Diferentemente da IL-10, o estudo de citocinas do perfil Th17 revelou que L. donovani estimula a produção de IL-17 e IL-22 por CMSP de indivíduos sadios (PITTA et al., 2009). Indivíduos assintomáticos provenientes de região endêmica produzem muito mais IL-17 quando comparado a indivíduos curados; assim, os dados sugerem que na infecção por L. donovani a produção de IL-17 e IL-22 apresenta um papel complementar às demais citocinas relacionadas à resposta do tipo 1, sendo importantes na proteção contra o desenvolvimento da doença (PITTA et al., 2009).

É descrita uma supressão da resposta proliferativa específica a antígenos de L.infantum em pacientes com leishmaniose visceral (WILSON; JERONIMO; PEARSON, 2005), contudo resultados contraditórios são encontrados quando avaliadas alterações nas frequências de células CD4+ e CD8+ (NYLEN et al., 2007;

SANTOS-OLIVEIRA et al., 2011). Existem trabalhos que descrevem pacientes com a doença ativa respondendo ao estímulo com mitógeno assim como os controles (CARVALHO; TEIXEIRA; JOHNSON, 1981); outros, revelam a resposta linfoproliferativa frente ao mitógeno diminuída em relação aos indivíduos controles

(HO et al., 1983; ROTH, 1994). Em indivíduos doentes foram descritas diminuições de linfócitos CD8 ativados (CD8+CD25+) assim como de linfócitos CD4 ativados

(CD4+CD25+) e aumento de linfócitos em apoptose (Anexina V+ e CD95+) no sangue

periférico, contudo, após o tratamento, essas células retornam a frequências observadas em indivíduos sadios (CLARÊNCIO et al., 2009).

Em pessoas infectadas por L. donovani e que desenvolveram a doença, é descrita uma baixa frequência de célula de memória (CD4+ CD25+ CD45RO+) assim

como uma baixa expressão de Foxp3 (NYLEN et al., 2007).
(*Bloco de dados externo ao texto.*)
Lemma search_full b index d r :
  1 ≤ index → occ b index = Some BUDDY_FULL → r = Some (NULL, b) → search_ok b index d r.
Proof.
  intros Hi Ho ->. left. split; [done|]. intros n (Hn & Ha & Hdn & Hon & Hp).
  destruct (decide (index = n)) as [->|]; [by rewrite Ho in Hon|].
  by eapply (Hp index); [done|apply anc_refl|..].
Qed.

Lemma search_target b index o :
  buddy_wf b → 1 ≤ index ≤ HEAPSIZE → occ b index = Some o → o ≠ BUDDY_FULL →
  search_ok b index (depth index)
    (if o =? PARTIALLY_FULL then Some (NULL, b)
     else b1 ← set_occupied b (index - 1) BUDDY_FULL;
          p ← aget (base b1) (index - 1); Some (p, b1)).
Proof.
  intros Hwf Hin Ho Hof. destruct (Z.eqb_spec o PARTIALLY_FULL) as [->|Hop].
  - left. split; [done|]. intros n (Hn & Ha & Hdn & Hon & _).
    rewrite <-(anc_same_depth index n) in Hon by (done || lia). by rewrite Ho in Hon.
  - right. exists index.
    destruct (set_occupied_spec b index BUDDY_FULL Hwf Hin) as (b1 & -> & Hwf1 & H1 & H2).
    { unfold BUDDY_FULL. lia. }
    exists b1. simpl. rewrite (wf_base _ Hwf1) by done. simpl. split; [done|].
    assert (Hself : ∀ a, 1 ≤ a → anc index a → anc a index → a = index).
    { intros a Ha Hia%anc_le Hai%anc_le; lia. }
    split.
    + pose proof (wf_vals _ Hwf _ _ Ho). unfold BUDDY_FULL, PARTIALLY_FULL in *.
      split; [lia|]. split; [apply anc_refl|]. split; [done|].
      split; [by rewrite Ho; f_equal; unfold EMPTY; lia|].
      intros a Ha Hia Hai Hne. by destruct Hne; apply Hself.
    + split; [done|]. split; [done|]. split.
      * intros a Ha Hia Hai. by rewrite (Hself a), H1.
      * intros x Hx Hnot. apply H2. intros ->. apply Hnot. split; apply anc_refl.
Qed.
Essa baixa frequência pode ser explicada por uma migração ou retenção dessas células em órgãos infectados como medula óssea, mas não no baço (CLARÊNCIO et al., 2009; NYLEN et al., 2007).
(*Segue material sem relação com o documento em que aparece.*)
(* ===== verification/KMonad.v ===== *)
(** * A resumption monad for kernel code

    A system call runs with interrupts disabled (the gates of [loadIDT] are interrupt
    gates), so kernel code is atomic except where it calls [_yield()]: there the processor
    is given away and other kernel code runs before the call returns.  A computation over
    a state [S] is therefore a tree: it faults (undefined behaviour, or out of fuel), it
    is done, or it yields in a state and goes on from whatever state it is resumed in. *)

From S2P Require Import Prelude.

Section resumptions.
Context {S : Type}.

Inductive res (A : Type) : Type :=
| Fault
| Done (a : A) (s : S)
| Yield (s : S) (k : S → res A).

Definition M (A : Type) : Type := S → res A.
End resumptions.

Arguments res : clear implicits.
Arguments M : clear implicits.
Arguments Fault {S A}.
Arguments Done {S A} _ _.
Arguments Yield {S A} _ _.

Fixpoint res_bind {S A B} (f : A → M S B) (r : res S A) : res S B :=
  match r with
  | Fault => Fault
  | Done a s => f a s
  | Yield s k => Yield s (λ s', res_bind f (k s'))
  end.

#[export] Instance M_ret S : MRet (M S) := λ A a s, Done a s.
#[export] Instance M_bind S : MBind (M S) := λ A B f m s, res_bind f (m s).

(** ** Primitive computations *)

Section primitives.
Context {S : Type}.

(** [_yield()]. *)
Definition _yield : M S unit := λ s, Yield s (Done tt).

Definition fault {A} : M S A := λ _, Fault.

(** Reads the state. *)
Definition asks {A} (f : S → A) : M S A := λ s, Done (f s) s.
Definition asksO {A} (f : S → option A) : M S A :=
  λ s, match f s with Some a => Done a s | None => Fault end.

(** Updates the state. *)
Definition modify (f : S → S) : M S unit := λ s, Done tt (f s).
Definition modifyO (f : S → option S) : M S unit :=
  λ s, match f s with Some s' => Done tt s' | None => Fault end.

(** Runs a function that returns a value and the new state. *)
Definition calls {A} (f : S → option (A * S)) : M S A :=
  λ s, match f s with Some (a, s') => Done a s' | None => Fault end.

Definition when (b : bool) (m : M S unit) : M S unit := if b then m else mret tt.
End primitives.

(** ** Running code of a component inside a larger state *)

Section zoom.
Context {S T : Type} (get : S → T) (set : T → S → S).

Fixpoint res_zoom {A} (s : S) (r : res T A) : res S A :=
  match r with
  | Fault => Fault
  | Done a t => Done a (set t s)
  | Yield t k => Yield (set t s) (λ s', res_zoom s' (k (get s')))
  end.

Definition zoom {A} (m : M T A) : M S A := λ s, res_zoom s (m (get s)).
End zoom.

(** ** Equality of computations up to the continuations' arguments *)

Section equivalence.
Context {S A : Type}.

Inductive res_equiv : Equiv (res S A) :=
| equiv_fault : res_equiv Fault Fault
| equiv_done a s : res_equiv (Done a s) (Done a s)
| equiv_yield s k1 k2 : (∀ s', res_equiv (k1 s') (k2 s')) → res_equiv (Yield s k1) (Yield s k2).
#[export] Existing Instance res_equiv.

Lemma res_refl (r : res S A) : r ≡ r.
Proof. induction r; constructor; auto. Qed.

Lemma res_sym (r1 r2 : res S A) : r1 ≡ r2 → r2 ≡ r1.
Proof. induction 1; constructor; auto. Qed.

Lemma res_trans (r1 r2 r3 : res S A) : r1 ≡ r2 → r2 ≡ r3 → r1 ≡ r3.
Proof.
  intros H. revert r3. induction H as [|a s|s k1 k2 Hk IH]; intros r3 H3; [done..|].
  inversion H3 as [| |? ? ? Hk2]; subst. constructor. intros s'. apply IH, Hk2.
Qed.

#[export] Instance res_equivalence : Equivalence (≡@{res S A}).
Proof. split; [exact res_refl|exact res_sym|exact res_trans]. Qed.

#[export] Instance M_equiv : Equiv (M S A) := λ m1 m2, ∀ s, m1 s ≡ m2 s.
#[export] Instance M_equivalence : Equivalence (≡@{M S A}).
Proof.
  split; [intros m s; reflexivity|intros m1 m2 H s; symmetry; apply H|].
  intros m1 m2 m3 H1 H2 s. etransitivity; [apply H1|apply H2].
Qed.
End equivalence.

#[export] Instance res_bind_proper {S A B} :
  Proper (pointwise_relation A (≡) ==> (≡) ==> (≡)) (@res_bind S A B).
Proof.
  intros f g Hfg r1 r2 H. induction H as [|a s|s k1 k2 Hk IH]; simpl;
    [reflexivity|apply Hfg|constructor; apply IH].
Qed.

Lemma res_bind_assoc {S A B C} (f : A → M S B) (g : B → M S C) (r : res S A) :
  res_bind g (res_bind f r) ≡ res_bind (λ a s, res_bind g (f a s)) r.
Proof. induction r as [|a s|s k IH]; simpl; [reflexivity..|constructor; apply IH]. Qed.

Lemma res_bind_ret {S A} (r : res S A) : res_bind (λ a, Done a) r ≡ r.
Proof. induction r as [|a s|s k IH]; simpl; [reflexivity..|constructor; apply IH]. Qed.

Lemma res_zoom_bind {S T A B} (get : S → T) set (Hset : ∀ t s, get (set t s) = t)
    (Hset2 : ∀ t t' s, set t (set t' s) = set t s) s (f : A → M T B) (r : res T A) :
  res_zoom get set s (res_bind f r) ≡
    res_bind (λ a, zoom get set (f a)) (res_zoom get set s r).
Proof.
  revert s. induction r as [|a t|t k IH]; intros s; simpl; [reflexivity| |].
  - unfold zoom. rewrite Hset. generalize (f a t) as r. intros r.
    destruct r as [|b t2|t2 k2]; simpl; [reflexivity|by rewrite Hset2|].
    rewrite Hset2. reflexivity.
  - constructor. intros s'. apply IH.
Qed.

(** ** Computing with the monad *)

Section laws.
Context {S : Type}.

Lemma bind_done {A B} (m : M S A) (f : A → M S B) s a s' :
  m s = Done a s' → (m ≫= f) s = f a s'.
Proof. intros H. unfold mbind, M_bind. by rewrite H. Qed.

Lemma bind_yield {A B} (m : M S A) (f : A → M S B) s s' k :
  m s = Yield s' k → (m ≫= f) s = Yield s' (λ s2, res_bind f (k s2)).
Proof. intros H. unfold mbind, M_bind. by rewrite H. Qed.

Lemma asks_bind {A B} (g : S → A) (f : A → M S B) s : (asks g ≫= f) s = f (g s) s.
Proof. done. Qed.

Lemma asksO_bind {A B} (g : S → option A) (f : A → M S B) s a :
  g s = Some a → (asksO g ≫= f) s = f a s.
Proof. intros H. apply bind_done. unfold asksO. by rewrite H. Qed.

Lemma modify_bind {B} (g : S → S) (f : unit → M S B) s : (modify g ≫= f) s = f tt (g s).
Proof. done. Qed.

Lemma modifyO_bind {B} (g : S → option S) (f : unit → M S B) s s' :
  g s = Some s' → (modifyO g ≫= f) s = f tt s'.
Proof. intros H. apply bind_done. unfold modifyO. by rewrite H. Qed.

Lemma calls_bind {A B} (g : S → option (A * S)) (f : A → M S B) s a s' :
  g s = Some (a, s') → (calls g ≫= f) s = f a s'.
Proof. intros H. apply bind_done. unfold calls. by rewrite H. Qed.

Lemma yield_bind {B} (f : unit → M S B) s : (_yield ≫= f) s = Yield s (f tt).
Proof. done. Qed.
End laws.

(** ** Components of a larger state *)

(** [S] has a component of type [T]. *)
Class Field (S T : Type) := {
  fget : S → T;
  fset : T → S → S;
}.

Class FieldLaws (S T : Type) `{Field S T} := {
  fget_set (t : T) (s : S) : fget (fset t s) = t;
  fset_set (t t' : T) (s : S) : fset t (fset t' s) = fset t s;
  fset_get (s : S) : fset (fget s : T) s = s;
}.

Section fields.
Context {S : Type}.

(** Runs an operation on a component. *)
Definition on_field {T} `{Field S T} (f : T → option T) : M S unit :=
  modifyO (λ s, t ← f (fget s); Some (fset t s)).
Definition call_field {T A} `{Field S T} (f : T → option (A * T)) : M S A :=
  calls (λ s, '(a, t) ← f (fget s); Some (a, fset t s)).
Definition zoom_field {T A} `{Field S T} (m : M T A) : M S A := zoom fget fset m.

Lemma on_field_bind {T A} `{Field S T} (f : T → option T) (g : unit → M S A) s t :
  f (fget s) = Some t → (on_field f ≫= g) s = g tt (fset t s).
Proof. intros E. apply modifyO_bind. by rewrite E. Qed.

Lemma call_field_bind {T A B} `{Field S T} (f : T → option (A * T)) (g : A → M S B) s a t :
  f (fget s) = Some (a, t) → (call_field f ≫= g) s = g a (fset t s).
Proof. intros E. apply calls_bind. by rewrite E. Qed.

Lemma zoom_done {T A} `{Field S T} (c : M T A) s a t :
  c (fget s) = Done a t → zoom_field c s = Done a (fset t s).
Proof. intros E. unfold zoom_field, zoom. by rewrite E. Qed.

Lemma zoom_bind {T A B} `{Field S T} (c : M T A) (g : A → M S B) s a t :
  c (fget s) = Done a t → (zoom_field c ≫= g) s = g a (fset t s).
Proof. intros E. apply bind_done. by apply zoom_done. Qed.
End fields.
Nesse contexto, observa-se, ainda, a necessidade de maiores investigações de diferenças da resposta imunológica durante a doença e após a cura da LV. A fim de contribuir para o entendimento dos mecanismos imunológicos associados à LV humana, com ênfase em células envolvidas na resposta imune adaptativa, propusemos para este estudo uma investigação detalhada de características imunofenotípicas de linfócitos do sangue periférico de indivíduos portadores de LV. Ainda no estudo da doença, foram feitas comparações da resposta imunológica do doente com indivíduos provenientes de região endêmica, sem história de LV. Adicionalmente, foi ainda realizada uma avaliação do impacto do tratamento nos parâmetros fenotípicos celulares, através da análise de linfócitos do sangue periférico de indivíduos curados.